Watch the grant announcement ceremony:
For more information about Richland’s manufacturing and electronics technology programs, visit http://www.richlandcollege.edu/engineeringtech/ and http://www.richlandcollege.edu/certs/manufacturingTechnology and or contact Martha Hogan, executive dean, Richland College School of Engineering, Business and Technology, by email at firstname.lastname@example.org or by phone at (972) 238-6210.
Students need role models, whether they are enrolled in K-12 or college. Often, students don’t realize that they themselves can be role models, but that’s what happens when a select group of Dallas County Community College District students are named LeCroy Scholars every year. Those individuals, who are campus leaders among the seven colleges in the DCCCD system, also serve as role models for their peers, volunteers in their communities and organizers who work to serve others.
Some have served as mentors, team captains, officers in academic honor societies, band members, tutors, student ambassadors for their colleges, and volunteers for church and community-based organizations such as the American Red Cross and the Family Place.
They have inspired other students, as well as DCCCD faculty, staff and administrators; as a result, eight students have been named 2014-2015 LeCroy Scholarship recipients by the DCCCD Foundation for their outstanding leadership and academic achievements.
The program honors one of DCCCD’s former chancellors, Dr. R. Jan LeCroy, who served in that capacity from 1981 to 1988. Students selected as LeCroy Scholars receive full tuition and books for up to four semesters. All recipients may attend any of the seven colleges in the DCCCD system: Brookhaven, Cedar Valley, Eastfield, El Centro, Mountain View, North Lake or Richland.

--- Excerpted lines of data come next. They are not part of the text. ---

(* ===== verification/FizzyParserSafety.v ===== *)
(** * Parsed modules are well formed

    Whatever the bytes, [parse] ends: it returns a module all of whose indices
    and limits are in range, or refuses with a parser or validation error. The
    one assertion a module can make fail is the one on the number of parameters
    and locals of a function. *)

From stdpp Require Import base list option numbers strings.
From S2P Require Import Prelude Memory FizzyLeb128 FizzyUtf8 FizzyTypes FizzyExpr FizzyExprSafety FizzyParser.

(** ** Parsers that follow a reader: they may read nothing *)

Definition follows {A} (p : parser A) (Q : A -> Prop) : Prop :=
  forall input, bytes_ok input -> accepts p (fun a rest => Q a /\ rest `suffix_of` input) input.

Create HintDb parse.

Section follows.
Context {A : Type}.

Lemma reader_follows (p : parser A) Q : reader p Q -> follows p Q.
Proof. intros Hp input Hok. by apply reader_suffix. Qed.

Lemma follows_bind {B} (p : parser A) (k : A -> parser B) P Q :
  follows p P -> (forall a, P a -> follows (k a) Q) -> follows (bind p k) Q.
Proof.
  intros Hp Hk input Hok. eapply accepts_seq; [by apply Hp|]. intros a rest [Ha Hs].
  eapply accepts_mono; [apply (Hk a Ha rest); by eapply suffix_ok|]. intros b rest' [Hb Hs']. split; [done|by etrans].
Qed.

The LeCroy Scholars fund was established with a grant donated by Mike A. Myers and the Mike Myers Foundation in 1988 to honor his longtime friend, Dr. Jan LeCroy, who passed away in 2013. The program was the first major student recognition and incentive scholarship created for DCCCD.
Myers, who currently serves as chairman and president of Myers Financial Corp., took an active role with LeCroy, when he was still living, in the selection process. Myers will continue to carry on his personal involvement with the program: he will interview finalists and help with the selection of the scholarship recipients, as well as personally mentor those students throughout the year – providing valuable insight and advice to help LeCroy Scholars succeed in school and in their communities. Myers and LeCroy previously hosted a number of events during the year that provided opportunities for scholars to network with other recipients, including a yearly gathering of former and current LeCroy Scholars. Myers plans to continue that tradition as well.
The scholarship recipients, the colleges they attend and their chosen fields of study are:
- Taryn Allen of Rowlett, Eastfield College, general studies;
- Kym Gonzalez of Dallas, Mountain View College, business and Spanish;
- Michael Heggie of Garland, Eastfield College, psychology;
- Benjamin Kellogg of Flower Mound, North Lake College, electrical engineering;
- Joseph Marble of Dallas, Richland College, criminal justice;
- Rachel Quiroga of Dallas, Eastfield College, nursing;
- Elisabeth Tuttass of Flower Mound, North Lake College, psychology; and
- Brian Weidinger of Rowlett, Eastfield College, general studies.
Five DCCCD students are returning LeCroy Scholars for 2014-2015:
- Edith Barajas of Garland, Richland College, accounting;
- Tiffani Coleman of Dallas, Richland College, social work;
- Cody Dziak of Mesquite, Eastfield College, biology/kinesiology;
- Victoria Livingston of Dallas, El Centro College, science; and
- Itzel Ruiz of Dallas, El Centro College, criminal justice.